In the last few seconds before my son was born, the midwife had a hard time finding his heartbeat.

Everything happened so fast that I didn’t have time for fear, and I’m certain my wife’s mind was focused on delivering the baby. What I do remember is how the birth team got quiet, and a call to prep a pediatrician in the next room.

When the baby came out, he cried vigorously, and was rushed out of the room to that waiting pediatrician.

The pediatrician cleaned him up, and handed me my child. He was alive! I had a son! “Caleb,” I remember whispering, “welcome to the world.”

I didn’t look at my inbox that night, but the following day, I scanned through my emails from my job as a senior team member at a prominent Washington, D.C.–based political organization. The stark reality of the viciousness of my political world filled my iPhone’s screen. As a new parent filled with love, I got whiplash reading about an angry colleague, a political opponent doing something downright mean, a nasty editorial attacking my organization for something I said, and a fight brewing at the office.

Up until that moment, I knew who I wanted to be: a powerful, respected professional who built winning political machines. But I couldn’t imagine my son growing up in the world I was creating. I didn’t wish that for him. Now that I look back on it, that’s when I knew I had to try to change what my kids might encounter when their time to lead comes.

Running man with clock as head

Corporate ideas of efficiency pressure activists to adopt "extractive approaches to human and material resources," Luria writes. The alternative? A permacultural approach to social movements. Illustration by Oona Taper. Credit: Oona Taper ({link url=""}{/link}).

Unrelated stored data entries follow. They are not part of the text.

Lemma schedule_keeps_distinct (schedule : list nat) :
  forall w w',
    Concurrent.run_schedule schedule w = Some w' ->
    NoDup (all_numbers w) -> NoDup (all_numbers w').
Proof.
  induction schedule as [| i rest IH]; intros w w' H ND;
    cbn [Concurrent.run_schedule] in H.
  - inversion H; subst. exact ND.
  - destruct (Concurrent.step_at i w) as [w1 |] eqn:S; [| discriminate].
    apply (IH _ _ H). exact (step_keeps_distinct _ _ S ND).
Qed.

Lemma start_pendings (d : Pg.database) (bodies : list Server.body_t) :
  Concurrent.pendings (Concurrent.clients (Concurrent.start d bodies)) = [].
Proof.
  unfold Concurrent.start, Concurrent.pendings. cbn [Concurrent.clients].
  induction bodies as [| b l IH]; [reflexivity | exact IH].
Qed.

(** C4 (as amended).  Whatever the requests, however many, and in
    whatever order the store runs their statements, the numbers of the
    committed sorties stay pairwise distinct: the unique index on
    [sortie_number] refuses the second of two equal numbers. *)
Theorem concurrent_numbers_distinct (d : Pg.database) (bodies : list Server.body_t)
    (schedule : list nat) (w' : Concurrent.world) :
  NoDup (numbers (Pg.committed d)) ->
  Concurrent.run_schedule schedule (Concurrent.start d bodies) = Some w' ->
  NoDup (numbers (Pg.committed (Concurrent.db w'))).
Proof.
  intros ND H.
  assert (N0 : NoDup (all_numbers (Concurrent.start d bodies))).
  { unfold all_numbers. rewrite start_pendings. cbn. now rewrite app_nil_r. }
  pose proof (schedule_keeps_distinct _ _ H N0) as N1.
  unfold all_numbers in N1. now apply NoDup_app_remove_r in N1.
Qed.

End Schedules.

(** C4 (fails on the code).  Two valid submissions, each of which
    succeeds when it runs alone, and a schedule on which both read the
    maximum before either inserts: both derive S-2024-0008, the first
    commits, the second is refused by the unique index and answers
    failure. *)
Lemma concurrent_submission_refused :
  let d := Sample.busy in
  let racing := Sample.racing in
  fst (fst (Pg.run (store := Iso.store) (Server.create_sortie Sample.payload) d Pg.Idle))
  = Ok (Server.Created (Js.Num 8) (Js.Str "S-2024-0008"))
  /\ option_map Concurrent.answers
       (Concurrent.run_schedule (store := Iso.store) racing
          (Concurrent.start d [Sample.payload; Sample.payload]))
     = Some [Some (Ok (Server.Created (Js.Num 8) (Js.Str "S-2024-0008")));
             Some (Ok (Server.Failed UniqueViolation))]
  /\ ~ (forall schedule w',
          Concurrent.run_schedule (store := Iso.store) schedule
            (Concurrent.start d [Sample.payload; Sample.payload]) = Some w' ->
          Forall (fun a => a <> None) (Concurrent.answers w') ->
          all_succeeded w').
Proof.
  intros d racing.
  assert (R : option_map Concurrent.answers
                (Concurrent.run_schedule (store := Iso.store) racing
                   (Concurrent.start d [Sample.payload; Sample.payload]))
              = Some [Some (Ok (Server.Created (Js.Num 8) (Js.Str "S-2024-0008")));
                      Some (Ok (Server.Failed UniqueViolation))])
    by (vm_compute; reflexivity).
  split; [vm_compute; reflexivity |]. split; [exact R |].
  intros All.
  destruct (Concurrent.run_schedule (store := Iso.store) racing
              (Concurrent.start d [Sample.payload; Sample.payload])) as [w' |] eqn:E;
    [| discriminate].
  cbn [option_map] in R. injection R as R.
  specialize (All racing w' E). rewrite R in All.
  assert (F : Forall (fun a : option (result Server.response) => a <> None)
                [Some (Ok (Server.Created (Js.Num 8) (Js.Str "S-2024-0008")));
                 Some (Ok (Server.Failed UniqueViolation))])
    by (repeat constructor; discriminate).
  specialize (All F). unfold all_succeeded in All. rewrite R in All.
  inversion All as [| a l H1 H2]; subst. inversion H2 as [| a' l' H3 H4]; subst.
  destruct H3 as (id & number & H3). discriminate.
Qed.

(* ------------------------------------------------------------------ *)
(** ** The claims on the sample data *)

(** C8 at work: the sample payload is recorded as sortie 8, number
    S-2024-0008. *)
Lemma creation_answer_witness :
  Pg.run (store := Iso.store) (Server.create_sortie Sample.payload) Sample.busy Pg.Idle
  = (Ok (Server.Created (Js.Num 8) (Js.Str "S-2024-0008")), Sample.recorded, Pg.Idle).
Proof.
  destruct (@creation_answer Iso.store Sample.payload Sample.busy) as [_ S].
  exact (S Sample.flight Sample.two_pilots Sample.some_passengers Sample.empty_cargo
           "S-2024-0008" (Js.Num 8)
           (snd (fst Cases.sortie_sent)) (snd Cases.sortie_sent)
           (snd (fst Cases.all_sent)) Cases.rows_sent
           eq_refl eq_refl eq_refl eq_refl eq_refl eq_refl eq_refl).
Defined.

(** C1 at work: the same person twice in the crew; the call fails at
    the second crew row, after the sortie and the first crew row were
    written.  Keys 8, 1 and 2 were drawn; nothing else remains. *)
Lemma failed_creation_persists_nothing_witness :
  Pg.run (store := Iso.store) (Server.create_sortie Sample.twice_in_crew)
         Sample.busy Pg.Idle
  = (Ok (Server.Failed UniqueViolation), Sample.busy_after 8 2 0 0, Pg.Idle)
  /\ Server.success (Server.Failed UniqueViolation) = false
  /\ (Pg.Idle = Pg.Idle
      /\ Pg.committed (Sample.busy_after 8 2 0 0) = Pg.committed Sample.busy
      /\ Schema.generate_sortie_number (Pg.current_year (Sample.busy_after 8 2 0 0))
                                       (Pg.committed (Sample.busy_after 8 2 0 0))
         = Schema.generate_sortie_number (Pg.current_year Sample.busy)
                                         (Pg.committed Sample.busy)).
Proof.
  assert (H : Pg.run (store := Iso.store) (Server.create_sortie Sample.twice_in_crew)
                     Sample.busy Pg.Idle
              = (Ok (Server.Failed UniqueViolation), Sample.busy_after 8 2 0 0, Pg.Idle))
    by (vm_compute; reflexivity).
  split; [exact H |]. split; [reflexivity |].
  exact (@failed_creation_persists_nothing Iso.store _ _ _ _ _ H eq_refl).
Defined.

(** C3 at work: completing the planned 90-minute sortie of aircraft 3. *)
Lemma completion_credits_flight_hours_witness :
  let t := Sample.scheduled 90 in
  let t' := Sample.after_completion 90 in
  let old := hd (Sample.numbered 0 "") (sorties t) in
  let new := Schema.assign Sample.complete old in
  filter (keyed 1) (sorties t) = [old]
  /\ Schema.update_sorties 1 Sample.complete t = Ok t'
  /\ (filter (keyed 1) (sorties t') = [new]
      /\ (enters_completed old new ->
          aircraft t'
          = map (credit (Sorties.aircraft_id new) (Sorties.flight_duration_minutes new))
                (aircraft t))
      /\ (Sorties.sortie_status old = Some "Completed" -> aircraft t' = aircraft t)
      /\ (Sorties.sortie_status new <> Some "Completed" -> aircraft t' = aircraft t)
      /\ Schema.div_round (100 * 90) 60 = 150).
Proof.
  intros t t' old new.
  assert (F : filter (keyed 1) (sorties t) = [old]) by reflexivity.
  assert (U : Schema.update_sorties 1 Sample.complete t = Ok t')
    by (vm_compute; reflexivity).
  split; [exact F |]. split; [exact U |].
  exact (@completion_credits_flight_hours t 1 Sample.complete t' old F U).
Defined.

For much of my career, I respected activists who were the hardest working, most professional, smartest, most disciplined, and most strategic. Heart didn’t even enter into the equation.

Before I had children, it was easier for me to turn a blind eye to the way that we worked and how we treated each other in my particular corner of progressive politics. Yelling in my early career wasn’t out of the ordinary. Neither was a thirst for unhealthy control, nor a deep disrespect for my body and spirit. I had a singular overemphasis on winning short-term fights, no matter the cost.

If I took time for self-care at all, it was entirely in service of the work. I’d talk to co-workers about how we needed to “recharge our batteries,” despite the fact that we are humans, not power drills.

The Bankrupt Currency of “Now”

Since the birth of my son, I’ve been searching for different ways to understand movement work. How can we make change without strip-mining our souls and bodies for whatever ounce of strength we have left? How can we live full lives, be present parents and partners, and fight for what is right? Is martyrdom ever the right path? How can we integrate our spirits and minds—bringing deep knowledge from other disciplines such as organic farming, spirituality, and faith practices—into our movement work?

These questions have only become more urgent as a new activist generation comes into its own. Many in my movement community, especially those who are younger, tell me that they cannot, in good faith, participate any longer in movements that expect people to give up their lives, souls, and spark of the divine in order to pursue a phantom image of social change.